Meglio il Kiddush Hashem
Ma Ringelblum riuscì nuovamente a fuggire e tornò a Varsavia dove si nascose nella parte “ariana” e dove cominciò a scrivere una storia di Trawniki e della Organizzazione di Resistenza Ebraica. Egli era ormai in una lista di 19 leaders Ebrei che il Governo Polacco aveva accettato di soccorrere attraverso la Resistenza; ma in effetti solo 3 di essi erano ancora in vita. Tutti rifiutarono di andare via perché come disse Ringelblum “noi dobbiamo fare il nostro dovere verso la società”. Sfortunatamente furono traditi e Ringelblum fu nuovamente catturato dai Tedeschi nel bunker dove si nascondeva in insieme alla moglie Judith e al figlio Uri, di 13 anni; furono rinchiusi nella prigione Pawiak, la prigione del ghetto. Ancora una volta la Resistenza cercò di salvarlo cercando di spostarlo in un gruppo di prigionieri destinato al lavoro coatto. Ecco che cosa scrisse Julian Hirszhaut, il prigioniero ebreo incaricato di comunicare con lui, incontrandolo: “Gli dissi che cercavamo di portarlo fuori con noi”. “Cosa accadrà a lui -chiese Ringelblum indicando il figlio- e a mia moglie nella sezione femminile?”. “Il mio silenzio fu esplicito”. “Allora preferisco il Kiddush Hashem (santificazione del Nome) insieme a loro”. “Stetti muto davanti a lui, non sapevo cosa rispondergli e un ondata di dolore mi serrò il cuore”.
Urla sepolte nella terra
Ringelblum fu fucilato pochi giorni dopo, il 7 marzo 1944, insieme alla moglie e al figlioletto. Così perì lo storico del Ghetto di Varsavia.

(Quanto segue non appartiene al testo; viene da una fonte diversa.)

Lemma filter_filter_app (P Q : list string) (rs : list Resource) :
  filter (λ r, backend_name r ∉ Q) (filter (λ r, backend_name r ∉ P) rs) =
  filter (λ r, backend_name r ∉ P ++ Q) rs.
Proof. rewrite list_filter_filter. apply list_filter_iff. intros r. set_solver. Qed.

(** The invariant is kept whether or not the resource left the ledger, as long
    as it left only after its destroy returned. *)
Lemma loop_inv_keep self st0 w0 done w t st r ok w' t' :
  loop_inv self st0 w0 done w t st →
  state_at w' (st_run self) = Some st → loose_frame (st_run self) w w' →
  other_files_same (st_run self) w w' → quiet t' → (ok = true → true ∈ faults w) →
  trace w' = trace w ++ EvCall (CDestroy (r_kind r) (backend_name r) ok) :: t' →
  loop_inv self st0 w0 (done ++ [r]) w' (t ++ EvCall (CDestroy (r_kind r) (backend_name r) ok) :: t') st.
Proof.
  intros [] Hst Hlf Hof Hq Hok Ht. split; try done.
  - by eapply loose_frame_trans.
  - by eapply other_files_trans.
  - by rewrite Ht, li_trace0, <-app_assoc.
  - rewrite destroy_calls_attempt, li_calls0, fmap_app; done.
  - intros r' Hr'. rewrite destroyed_names_attempt by done. destruct (li_kept0 r' Hr'); set_solver.
  - intros Hnf. rewrite destroyed_names_attempt by done.
    destruct ok; [|rewrite app_nil_r; auto].
    destruct Hnf. eapply elem_of_suffix; [apply (lf_faults _ _ _ li_frame0)|auto].
Qed.

Lemma loop_inv_forget self st0 w0 done w t st r w' t' :
  loop_inv self st0 w0 done w t st →
  state_at w' (st_run self) = Some (remove_resource st (backend_name r)) →
  loose_frame (st_run self) w w' → other_files_same (st_run self) w w' → quiet t' →
  trace w' = trace w ++ EvCall (CDestroy (r_kind r) (backend_name r) true) :: t' →
  loop_inv self st0 w0 (done ++ [r]) w'
    (t ++ EvCall (CDestroy (r_kind r) (backend_name r) true) :: t') (remove_resource st (backend_name r)).
Proof.
  intros [] Hst Hlf Hof Hq Ht. split; try done.
  - by eapply loose_frame_trans.
  - by eapply other_files_trans.
  - by rewrite Ht, li_trace0, <-app_assoc.
  - rewrite destroy_calls_attempt, li_calls0, fmap_app; done.
  - cbn. etrans; [apply sublist_filter|done].
  - intros r' Hr'. rewrite destroyed_names_attempt by done. cbn.
    rewrite list_elem_of_filter. destruct (li_kept0 r' Hr') as [Hin|Hin]; [|set_solver].
    destruct (decide (backend_name r' = backend_name r)) as [->|]; set_solver.
  - intros Hnf. rewrite destroyed_names_attempt by done. cbn. rewrite li_exact0 by done.
    rewrite <-filter_filter_app. apply list_filter_iff. intros r'. set_solver.
  - rewrite li_rest0. by destruct st0.
Qed.

(** Backend calls raise only [Exception]s: nobody interrupts the process. *)
Definition uninterrupted : Prop :=
  ∀ r (b : B) e b', destroy_resource r b = (Raise e, b') → is_exception e = true.

Section Loop.
Context {S : Type} (self : StateStore) (on_ok : Resource → S → S) (on_err : Resource → exn → S → S).
Context (J : list Resource → S → list event → Prop) (w0 : World B).
Hypothesis J_ok : ∀ done s t r t', quiet t' → J done s t →
  J (done ++ [r]) (on_ok r s) (t ++ EvCall (CDestroy (r_kind r) (backend_name r) true) :: t').
Hypothesis J_err : ∀ done s t r e t' ok, quiet t' → (ok = true → true ∈ faults w0) → J done s t →
  J (done ++ [r]) (on_err r e s) (t ++ EvCall (CDestroy (r_kind r) (backend_name r) ok) :: t').
Set Default Proof Using "All".

Definition destroy_loop (s : S) (l : list Resource) : act (World B) S :=
  foldA (λ s r, attempt self (on_ok r) (on_err r) r s) s l.

(** However the loop ends, it attempted a prefix of [l] in order and the ledger
    is sound; it stops early only on an interrupt. *)
Lemma destroy_loop_inv st0 s0 l r w' :
  state_at w0 (st_run self) = Some st0 → J [] s0 [] →
  destroy_loop s0 l w0 = (r, w') →
  match r with
  | Ok s => ∃ t st, loop_inv self st0 w0 l w' t st ∧ J l s t
  | Raise e => is_exception e = false ∧ (∃ r (b b' : B), destroy_resource r b = (Raise e, b')) ∧
      ∃ done t st, done `prefix_of` l ∧ loop_inv self st0 w0 done w' t st
  end.
Proof.
  intros Hst HJ. revert r w'.
  cut (hoare (λ w, ∃ t st, loop_inv self st0 w0 [] w t st ∧ J [] s0 t) (destroy_loop s0 l)
    (λ r w', match r with
      | Ok s => ∃ t st, loop_inv self st0 w0 l w' t st ∧ J l s t
      | Raise e => is_exception e = false ∧ (∃ r (b b' : B), destroy_resource r b = (Raise e, b')) ∧
          ∃ done t st, done `prefix_of` l ∧ loop_inv self st0 w0 done w' t st
      end)).
  { intros Hh r w' Hr. eapply (Hh w0); [|done]. exists [], st0. split; [by apply loop_inv_init|done]. }
  apply (hoare_foldA (λ done s w, ∃ t st, loop_inv self st0 w0 done w t st ∧ J done s t)); [|done].
  intros done x rest s1 Hl w res w1 (t & st & HI & HJ1) Hat.
  apply (attempt_inv _ _ _ _ _ _ _ _ _ (li_state _ _ _ _ _ _ _ HI)) in Hat
    as (o & t' & Ho & Hlf & Hof & Ht & Hq & Hout).
  assert (quiet t') as Hq' by (destruct Hq as [->|[j ->]]; done).
  assert (true ∈ faults w → true ∈ faults w0) as Hfl.
  { intros Hin. eapply elem_of_suffix; [apply (lf_faults _ _ _ (li_frame _ _ _ _ _ _ _ HI))|done]. }
  destruct o as [[]|e].
  - destruct Hout as [[-> Hs]|(-> & Hin & [Hs|Hs])].
    + eexists _, _. split; [by eapply loop_inv_forget|by apply J_ok].
    + eexists _, _. split; [by eapply (loop_inv_keep _ _ _ _ _ _ _ _ true)|apply J_err; auto].
    + eexists _, _. split; [by eapply loop_inv_forget|apply J_err; auto].
  - destruct Hout as [Hd ->]. cbn in Ht.
    assert (state_at w1 (st_run self) = Some st) as Hs1.
    { rewrite (state_at_dirs w) by done. apply (li_state _ _ _ _ _ _ _ HI). }
    assert (loop_inv self st0 w0 (done ++ [x]) w1
      (t ++ EvCall (CDestroy (r_kind x) (backend_name x) false) :: t') st) as HI'.
    { by eapply loop_inv_keep. }
    destruct (is_exception e) eqn:He.
    + eexists _, _. split; [done|]. by apply J_err.
    + split; [done|]. split; [by eexists _, _, _|]. eexists _, _, _. split; [|done]. rewrite Hl. exists rest. by rewrite <-app_assoc.
Qed.
End Loop.
End Spec.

Ma non la la sua eredità. Hersz Wasser, uno dei sopravvissuti di Oneg Shabbat, aiutò a localizzare nel 1946 uno dei tre bidoni di latte al 68 di via Nowolipki. Il secondo fu rinvenuto a poca distanza nel 1952. Ma il terzo non fu mai ritrovato; secondo alcuni si trova tuttora sepolto nel giardino dell’Ambasciata di Cina. Fu ritrovato anche il testamento di Dawid Graber che scrisse: “Quello che non siamo riusciti a gridare al mondo è stato sepolto nella terra. Mi piacerebbe vedere il momento in cui questo grande tesoro verrà ritrovato e gridare la verità al mondo. Così il mondo saprebbe. Così coloro che non fossero sopravissuti gioirebbero e potremmo sentirci come veterani con le medaglie sul petto. Spero che questo tesoro cada in buone mani, che duri fino a tempi migliori e che possa svegliare e dare una scossa al mondo”. Ma per Dawid, e quelli come lui, nessuna medaglia sarà mai sufficiente. A noi resta solo il ricordo, puntino luminoso nella notte.